Unsurprisingly, the second quarter of 2020 was not a good time for out-of-home (OOH) advertising. With cinemas, retail shops, large venues, restaurants and bars closed – and consumers told to stay at home due to the coronavirus pandemic – revenues from OOH advertising plunged 45% year-over-year, per recent data from the Out of Home Advertising Association of America (OAAA).
This severe dip in advertising revenue in Q2 comes after years of consecutive quarters of year-over-year (y-o-y) growth, ranging from about 1% to as high as 7.7%. Nonetheless, OOH advertising brought in $1.48 billion in revenues in Q2 this year.
The pandemic didn’t discourage all advertisers from OOH. Indeed, big brands like McDonald’s, Geico, Apple, HBO and Comcast were the top OOH advertisers in Q2, followed by Cracker Barrel, American Express, the US Census Bureau, Google and Netflix. Not only that, but OAAA reports that 31 of the top 100 OOH advertisers increased their spend in Q2 over the same quarter in 2019.
The top OOH advertising category for the quarter was Miscellaneous Services & Amusements, which accounted for slightly more than one-quarter (26%) of total revenues. Retail followed at #2, accounting for 10.3% of total spending. Rounding out the top 5 advertising categories for the quarter were Restaurants, Insurance & Real Estate and Media & Advertising, accounting for 7.6%, 7.5% and 7.3% of total revenue, respectively.
Although Media & Advertising ranked in the top 5, it saw one of the biggest y-o-y decreases, with spending dropping 51% over Q2 2019. However, it was Public Transport, Hotels & Resorts (#8) that saw the largest dip in investment. Accounting for 5.4% of total revenues, the category’s $79.8 million in revenue represented a 57% y-o-y decrease.

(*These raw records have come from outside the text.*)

Lemma emit_loop_spec k : ∀ i w,
  i + k = length (get_set w loc) →
  still_registered eventName loc w →
  NoDup (set_values (get_set w loc)) →
  (∀ l, Some l ∈ drop i (get_set w loc) → is_suspended w l = false →
        completes code w args l) →
  ∃ w', emit_loop code k i loc w eventName args returnVal = (w', Normal tt)
    ∧ calls w'
      = calls w ++ (mk_call <$> active w (set_values (drop i (get_set w loc))))
    ∧ resultSets w'
      = alter (add_all (settled_results code args
                          (active w (set_values (drop i (get_set w loc))))))
          returnVal (resultSets w)
    ∧ get_set w' loc
      = take i (get_set w loc)
        ++ (after_emit code w args <$> drop i (get_set w loc))
    ∧ still_registered eventName loc w'
    ∧ (∀ l, is_suspended w' l = is_suspended w l)
    ∧ (∀ l, is_once w' l = is_once w l)
    ∧ promises w'
      = foldl (resolved_by args) (promises w)
          (active w (set_values (drop i (get_set w loc)))).
Proof.
  induction k as [|k IH]; intros i w Hlen Hreg Hnd Hruns.
  - exists w. rewrite drop_ge, take_ge by lia. simpl.
    rewrite !app_nil_r. split_and!; try done.
    unfold settled_results, add_all. simpl.
    by rewrite list_alter_id.
  - cbn [emit_loop].
    destruct (lookup_lt_is_Some_2 (get_set w loc) i) as [entry Hi]; [lia|].
    rewrite Hi. pose proof (drop_S _ _ _ Hi) as Hdrop.
    assert (Hnext : ∀ l, Some l ∈ drop (S i) (get_set w loc) →
              Some l ∈ drop i (get_set w loc)).
    { intros l. rewrite Hdrop. apply list_elem_of_further. }
    destruct entry as [callback|].
    2:{ destruct (IH (S i) w) as (w' & Hrun & Hc & Hr & Hg & Hreg' & Hs' & Ho' & Hp');
          [lia|done|done|by eauto|].
        exists w'. rewrite Hdrop. simpl.
        split_and!; try done.
        rewrite Hg, (take_S_r _ _ _ Hi). by rewrite <- app_assoc. }
    destruct (is_suspended w callback) eqn:Hsus.
    { rewrite emit_body_suspended by done.
      destruct (IH (S i) w) as (w' & Hrun & Hc & Hr & Hg & Hreg' & Hs' & Ho' & Hp');
        [lia|done|done|by eauto|].
      exists w'. rewrite Hdrop.
      change (set_values (Some callback :: ?t)) with (callback :: set_values t).
      unfold active. rewrite filter_cons_False by congruence.
      split_and!; try done.
      rewrite Hg, (take_S_r _ _ _ Hi), <- app_assoc. simpl.
      unfold removes. by rewrite Hsus. }
    assert (Hcb : completes code w args callback).
    { apply Hruns; [|done]. rewrite Hdrop. left. }
    destruct (Hcb) as [[[v Hv] _] _].
    destruct (emit_body_active code w eventName args returnVal callback v
                Hsus Hv Hcb)
      as (w1 & -> & Hc1 & Hr1 & Hs1 & Ho1 & Hruns1 & Hl1 & Hset1 & Hp1).
    assert (Hg1 : get_set w1 loc
                  = <[i := after_emit code w args (Some callback)]>
                      (get_set w loc)).
    { unfold get_set at 1. rewrite Hset1. simpl.
      destruct (removes code w args callback).
      - fold (get_set (off_world code w eventName (Some callback)) loc).
        rewrite off_world_get_set.
        destruct Hreg as [Hreg|[_ Hz]].
        + rewrite decide_True by done. by apply set_delete_at.
        + exfalso. unfold set_size in Hz.
          assert (callback ∈ set_values (get_set w loc)) as Hin.
          { apply elem_of_set_values. by eapply list_elem_of_lookup_2. }
          destruct (set_values (get_set w loc)); [by apply elem_of_nil in Hin|].
          done.
      - fold (get_set w loc). by rewrite list_insert_id. }
    assert (Hreg1 : still_registered eventName loc w1).
    { unfold still_registered. rewrite Hl1, Hg1. unfold after_emit.
      destruct (removes code w args callback) eqn:Hrm.
      - rewrite off_world_listeners, decide_True by done.
        destruct Hreg as [Hreg|[Hreg Hz]].
        + rewrite Hreg.
          rewrite (set_delete_at _ i) by done.
          case_bool_decide as Hsz; [by left|]. right. split; [done|]. lia.
        + rewrite Hreg. right. split; [done|].
          exfalso. unfold set_size in Hz.
          assert (callback ∈ set_values (get_set w loc)) as Hin.
          { apply elem_of_set_values. by eapply list_elem_of_lookup_2. }
          destruct (set_values (get_set w loc)); [by apply elem_of_nil in Hin|].
          done.
      - by rewrite list_insert_id. }
    assert (Hnd1 : NoDup (set_values (get_set w1 loc))).
    { rewrite Hg1. unfold after_emit.
      destruct (removes code w args callback).
      - rewrite <- (set_delete_at _ i callback) by done.
        by apply set_delete_NoDup.
      - by rewrite list_insert_id. }
    assert (Hdrop1 : drop (S i) (get_set w1 loc) = drop (S i) (get_set w loc)).
    { rewrite Hg1. apply drop_insert_lt. lia. }
    destruct (IH (S i) w1)
      as (w' & Hrun & Hc & Hr & Hg & Hreg' & Hs' & Ho' & Hp').
    { rewrite Hg1, length_insert. lia. }
    { done. }
    { done. }
    { rewrite Hdrop1. intros l Hl Hsl.
      destruct (Hruns l) as [Hrl Hcl]; [by eauto|by rewrite <- Hs1|].
      split; [by apply Hruns1 | done]. }
    assert (Hact : ∀ ls, active w1 ls = active w ls).
    { intros ls. unfold active. apply list_filter_iff. intros l.
      by rewrite Hs1. }
    assert (Hafter : ∀ en, after_emit code w1 args en = after_emit code w args en).
    { intros [l|]; [|done]. unfold after_emit, removes.
      by rewrite Hs1, Ho1. }
    exists w'. rewrite Hdrop.
    change (set_values (Some callback :: ?t)) with (callback :: set_values t).
    assert (Hcons : active w (callback :: set_values (drop (S i) (get_set w loc)))
                    = callback :: active w (set_values (drop (S i) (get_set w loc))))
      by (unfold active; by rewrite filter_cons_True).
    rewrite !Hcons.
    split_and!.
    + done.
    + rewrite Hc, Hc1, Hdrop1, Hact, <- app_assoc. done.
    + rewrite Hr, Hr1, Hdrop1, Hact.
      unfold settled_results at 2. simpl. rewrite Hv.
      fold (settled_results code args
              (active w (set_values (drop (S i) (get_set w loc))))).
      destruct (settles_now code callback args); [|done].
      rewrite list_alter_alter_eq. done.
    + rewrite Hg, Hdrop1, Hg1.
      rewrite (take_S_r _ i (after_emit code w args (Some callback))).
      2:{ apply list_lookup_insert_eq. by eapply lookup_lt_Some. }
      rewrite take_insert_ge by lia.
      rewrite <- app_assoc. simpl. f_equal. f_equal.
      apply list_fmap_ext. intros ? ? _. apply Hafter.
    + done.
    + intros l. by rewrite Hs', Hs1.
    + intros l. by rewrite Ho', Ho1.
    + by rewrite Hp', Hp1, Hdrop1, Hact.
Qed.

About the Data: OAAA notes that it “issues full industry pro forma revenue estimates that include, but are not limited to, Miller Kaplan and Kantar Media (which is not adjusted to reflect changes in data sources), and member company affidavits. Revenue estimates include both printed and digital formats of billboard, street furniture, transit, and place-based, which includes cinema advertising.”